Gas hydrates consist of molecules of natural gas (the chief constituent of natural gas; methane) enclosed within a solid lattice of water molecules. When brought to the earth's surface, one cubic meter of gas hydrate releases 164 cubic meters of natural gas. Gas hydrate deposits are found wherever methane occurs in the presence of water under elevated pressures and at relatively low temperatures, such as beneath permafrost or in shallow sediments along deepwater continental margins.  Methane that forms hydrate can be both biogenic, created by biological activity in sediments, and thermogenic, created by geological processes deeper within the earth. Once assumed to be rare, gas hydrates are now thought to occur in vast volumes and to include 250,000–700,000 trillion cubic feet of methane and the formation thickness can be several hundred meters thick.
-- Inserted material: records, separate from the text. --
(** The lock does not lock.  Between prepare and commit the source's copy
    of the cell still pays: a delta spends the prepared balance at the source,
    the destination still accepts the cell with its whole balance, and the
    source's commit still goes through.  The amount then exists twice. *)
Theorem prepared_cell_still_spends S D id from to t t2 S1 v c other o amount :
  migrate_prepare S id from to Hosted t = Some (S1, Ok v) -> cells S !! id = Some c ->
  ~ occupied D (c_id c) -> cells S !! other = Some o -> other <> id ->
  0 < amount <= cell_balance c -> is_i64 (cell_balance c) -> is_i64 (cell_balance o + amount) ->
  exists S2 D1 r S3,
    apply_delta S1 (payment id other amount) = (S2, Ok tt) /\
    migrate_accept D v c to t2 = Some (D1, Ok r) /\ migrate_commit S2 id r = (S3, Ok tt) /\
    cell_balance <$> cells D1 !! c_id c = Some (cell_balance c) /\
    cell_balance <$> cells S3 !! other = Some (cell_balance o + amount).
Proof.
  intros Hp Hc Ho Hoth Hne Ham Hb Hob.
  apply migrate_prepare_ok in Hp as (c' & Hl & Hc' & Ht & Hi & (h & Hh & ->) & ->).
  rewrite Hc in Hc'. injection Hc' as <-. set (v := mkVoucher _ _ _ _ _ _).
  set (S1 := with_locks _ _).
  eexists _, (installed D v c), (mkReceipt (c_id c) (voucher_hash v) to t2), _.
  split; [by apply payment_applies|]. split_and!.
  - apply migrate_accept_ok. unfold occupied in Ho. rewrite <-!not_eq_None_Some in Ho.
    split_and!; try done; apply dec_stable; tauto.
  - apply migrate_commit_ok. exists (mkLock v), (set_cell_balance c (cell_balance c - amount)).
    cbn. rewrite lookup_insert_eq, (lookup_insert_ne _ other), lookup_insert_eq by done. split_and!; done.
  - cbn. by rewrite lookup_insert_eq.
  - cbn. by rewrite lookup_insert_ne, lookup_insert_eq by done.
Qed.

End Handoff.

(** ** Witnesses *)

#[local] Existing Instance model_blake3.
#[local] Existing Instance model_blake3_cr.
#[local] Existing Instance model_codec.
#[local] Existing Instance model_codec_ok.

Definition w_id : CellId := derive_raw (fill32 1) (fill32 2).
Definition w_mover : Cell := w_account w_id 100 0.
Definition w_source : Ledger :=
  with_cells ledger_new {[ w_id := w_mover; w_bob := w_account w_bob 5 0 ]}.
Definition w_home : FederationId := fill32 20.
Definition w_away : FederationId := fill32 21.

Lemma w_prepared mode :
  exists h, state_commitment w_mover = Some h /\
    migrate_prepare w_source w_id w_home w_away mode 10 =
      Some (with_locks w_source {[ w_id := mkLock (mkVoucher w_id h w_home w_away mode 10) ]},
            Ok (mkVoucher w_id h w_home w_away mode 10)).
Proof.
  destruct (account_commits w_mover eq_refl) as [h Hh]. exists h. split; [exact Hh|].
  unfold migrate_prepare, migration_voucher.
  assert (Hc : cells w_source !! w_id = Some w_mover) by (apply lookup_insert_eq).
  assert (Hl : migration_locks w_source !! w_id = None) by reflexivity.
  rewrite Hl, Hc. cbn [is_terminal c_lifecycle w_mover w_account cell_literal].
  assert (Hi : verify_id_integrity w_mover = true) by (by apply bool_decide_eq_true_2). rewrite Hi.
  cbn [negb]. unfold state_commitment in *. rewrite Hh. done.
Qed.

Lemma w_unoccupied c : ~ occupied ledger_new (c_id c).
Proof. intros [[? H]|[[? H]|[? H]]]; cbn in H; by rewrite lookup_empty in H. Qed.

Lemma handoff_completes_witness :
  exists S1 v D1 r S2,
    migrate_prepare w_source w_id w_home w_away Hosted 10 = Some (S1, Ok v) /\
    migrate_accept ledger_new v w_mover w_away 20 = Some (D1, Ok r) /\
    migrate_commit S1 w_id r = (S2, Ok tt).
Proof.
  destruct (w_prepared Hosted) as (h & _ & Hp).
  destruct (handoff_completes w_source ledger_new w_id w_home w_away Hosted 10 20 _ _ w_mover Hp
    (lookup_insert_eq _ _ _) (w_unoccupied w_mover)) as (D1 & r & S2 & Ha & Hc & _).
  eexists _, _, D1, r, S2. split; [exact Hp|]. split; [exact Ha|exact Hc].
Defined.

Lemma w_mover_wf : cell_wf w_mover.
Proof.
  split; cbn; try done.
  - by apply state_new_at_wf.
  - split. by repeat constructor.
Qed.

(** The acceptance every later witness starts from. *)
Lemma w_accepted mode h :
  state_commitment w_mover = Some h ->
  migrate_accept ledger_new (mkVoucher w_id h w_home w_away mode 10) w_mover w_away 20 =
    Some (installed ledger_new (mkVoucher w_id h w_home w_away mode 10) w_mover,
          Ok (mkReceipt w_id (voucher_hash (mkVoucher w_id h w_home w_away mode 10)) w_away 20)).
Proof.
  intros Hh. apply migrate_accept_ok. split_and!; try done.
Qed.

Lemma handoff_carries_prepared_cell_witness :
  exists S1 v D1 r, migrate_prepare w_source w_id w_home w_away Hosted 10 = Some (S1, Ok v) /\
    migrate_accept ledger_new v w_mover w_away 20 = Some (D1, Ok r) /\
    w_away = w_away /\ cell_view w_mover = cell_view w_mover.
Proof.
  destruct (w_prepared Hosted) as (h & Hh & Hp). pose proof (w_accepted Hosted h Hh) as Ha.
  eexists _, _, _, _. split; [exact Hp|]. split; [exact Ha|].
  exact (handoff_carries_prepared_cell w_source ledger_new w_id w_home w_away Hosted 10 20 _ _ w_mover w_mover
    w_away _ _ w_mover_wf w_mover_wf (lookup_insert_eq _ _ _) Hp Ha).
Defined.

Lemma w_voucher_wf mode h :
  state_commitment w_mover = Some h -> voucher_wf (mkVoucher w_id h w_home w_away mode 10).
Proof.
  intros Hh. split_and!; cbn; try done. by apply length_commitment in Hh.
Qed.

Lemma commit_matches_acceptance_witness :
  exists S1 v D1 r S2, migrate_prepare w_source w_id w_home w_away Hosted 10 = Some (S1, Ok v) /\
    migrate_accept ledger_new v w_mover w_away 20 = Some (D1, Ok r) /\
    migrate_commit S1 w_id r = (S2, Ok tt) /\ occupied D1 w_id.
Proof.
  destruct (w_prepared Hosted) as (h & Hh & Hp). pose proof (w_accepted Hosted h Hh) as Ha.
  set (v := mkVoucher w_id h w_home w_away Hosted 10) in *.
  set (r := mkReceipt w_id (voucher_hash v) w_away 20) in *.
  set (S1 := with_locks w_source {[ w_id := mkLock v ]}) in *.
  assert (Hc : exists S2, migrate_commit S1 w_id r = (S2, Ok tt)).
  { eexists. apply migrate_commit_ok. exists (mkLock v), w_mover.
    split; [apply lookup_insert_eq|]. split; [apply lookup_insert_eq|]. split_and!; reflexivity. }
  destruct Hc as [S2 Hc].
  destruct (commit_matches_acceptance S1 ledger_new w_id S2 v w_mover w_away 20 _ r (mkLock v)
    (lookup_insert_eq _ _ _) (w_voucher_wf Hosted h Hh) (w_voucher_wf Hosted h Hh) Ha Hc) as (_ & _ & Ho).
  eexists _, _, _, _, S2. split; [exact Hp|]. split; [exact Ha|]. split; [exact Hc|exact Ho].
Defined.

Lemma accept_at_most_once_witness :
  exists v D1 r, migrate_accept ledger_new v w_mover w_away 20 = Some (D1, Ok r) /\
    forall D3 res, migrate_accept D1 v w_mover w_away 30 = Some (D3, res) -> D3 = D1 /\ exists e, res = Err e.
Proof.
  destruct (w_prepared Hosted) as (h & Hh & _). pose proof (w_accepted Hosted h Hh) as Ha.
  eexists _, _, _. split; [exact Ha|]. intros D3 res H3.
  exact (accept_at_most_once _ _ _ _ _ _ _ _ _ _ _ _ _ _ Ha (rtc_refl _ _) eq_refl H3).
Defined.

Lemma prepared_cell_still_spends_witness :
  exists D1 S3, cell_balance <$> cells D1 !! w_id = Some 100 /\ cell_balance <$> cells S3 !! w_bob = Some 105.
Proof.
  destruct (w_prepared Hosted) as (h & Hh & Hp).
  destruct (prepared_cell_still_spends w_source ledger_new w_id w_home w_away 10 20 _ _ w_mover w_bob
    (w_account w_bob 5 0) 100 Hp) as (S2 & D1 & r & S3 & _ & _ & _ & H1 & H2).
  - apply lookup_insert_eq.
  - apply w_unoccupied.
  - vm_compute. reflexivity.
  - vm_compute. discriminate.
  - change (cell_balance w_mover) with 100. lia.
  - change (cell_balance w_mover) with 100. unfold is_i64, i64_min, i64_max. lia.
  - change (cell_balance (w_account w_bob 5 0)) with 5. unfold is_i64, i64_min, i64_max. lia.
  - exists D1, S3. split; [exact H1|exact H2].
Defined.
Early challenges associated with evaluating the production of methane from hydrates included confirming the existence and occurrence of quality reservoirs, demonstrating the ability to reliably locate such occurrences, and developing the techniques/technologies required to enable production.  These challenges are being addressed through DOE and internationally supported research efforts. Challenges still exist to fully understand the potential for, and implications of, gas production from hydrates.

The goal of the Gas Hydrates R&D Program is to advance scientific understanding of gas hydrates through early-stage research and to evaluate the occurrence, nature, and behavior of the potentially enormous naturally-occurring gas hydrates resource within the U.S. The Program also works to confirm the scale and nature of the potentially recoverable resource through complex drilling and coring programs needs to be carried out. The Program will ultimately develop the technologies needed to safely and efficiently find, characterize, and recover methane from hydrates through field testing, numerical simulation, and laboratory experimentation.
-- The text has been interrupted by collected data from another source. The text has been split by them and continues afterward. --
Lemma initial_cuts_spec r :
  let s := re_collect_cuts r (nset_insert 256 (nset_insert 0 [])) in
  StronglySorted lt s /\ 0 ∈ s /\ 256 ∈ s.
Proof.
  simpl. split; [|split].
  - apply collect_cuts_sorted. repeat constructor.
  - apply collect_cuts_mono. left.
  - apply collect_cuts_mono. right. left.
Qed.

Lemma derivative_classes_cover r b :
  b <= 255 -> exists c, c ∈ re_derivative_classes r /\ c.1 <= b <= c.2.
Proof.
  intros Hb. unfold re_derivative_classes. pose proof (initial_cuts_spec r) as (Hs & H0 & H256).
  simpl in Hs, H0, H256 |- *. destruct (re_collect_cuts _ _) as [|x s]; [by apply elem_of_nil in H0|].
  apply cut_windows_cover; [done| |done].
  inversion Hs as [|?? _ Hx]; subst. apply elem_of_cons in H0 as [<-|H0]; [lia|].
  rewrite Forall_forall in Hx. specialize (Hx _ H0). lia.
Qed.

Lemma derivative_classes_const r lo hi b :
  (lo, hi) ∈ re_derivative_classes r -> lo <= b <= hi ->
  hi <= 255 /\ re_derive r b = re_derive r lo.
Proof.
  intros Hin Hb. unfold re_derivative_classes in Hin.
  pose proof (initial_cuts_spec r) as (Hs & _ & _).
  apply cut_windows_elem in Hin as (_ & Hle & Hcut); [|done]. split; [lia|].
  eapply derive_const_between; [lia|]. intros c Hc ?. apply (Hcut c Hc). lia.
Qed.

(** The language restricted to what is used of it: the empty language has no
    word, so stopping at [ReEmpty] loses nothing. *)
Lemma re_matches_lang r w : re_matches r w = true <-> re_lang r w.
Proof.
  revert r; induction w as [|b w IH]; intros r; simpl; [apply re_nullable_lang|].
  rewrite <-re_derive_lang, <-IH. destruct (re_derive r b); try done.
  destruct w; done.
Qed.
The commercial viability of gas hydrate reservoirs is not yet known, but will depend on economic conditions in the future.  The Program’s objective is to encourage the development of technology and methodology to reduce the overall cost of natural gas hydrate development.  Limited number of short production tests have been conducted to date. Therefore a series of controlled scientific field experiments, followed by extended duration production tests are needed to quantify the rates and volumes at which methane can be extracted and to assess any potential environmental impacts.

The U.S. Department of Energy methane hydrate program aims to develop the tools and technologies to allow environmentally safe methane production from Arctic and domestic offshore hydrates. The program includes R&D in:

  • Production Feasibility: Methane hydrates occur in large quantities beneath the permafrost and offshore. DOE R&D is focused on determining the potential and environmental implications of production of natural gas from hydrates.
  • Research and Modeling: DOE is studying innovative ways to predict the location and concentration of subsurface methane hydrate before drilling. DOE is also conducting studies to understand the physical properties of gas hydrate-bearing strata and to model this understanding at reservoir scale to predict future behavior and production.
  • International Collaboration: International collaboration continues to be a vital part of the program since gas hydrates represent research challenges and resource potential that are important on a global scale.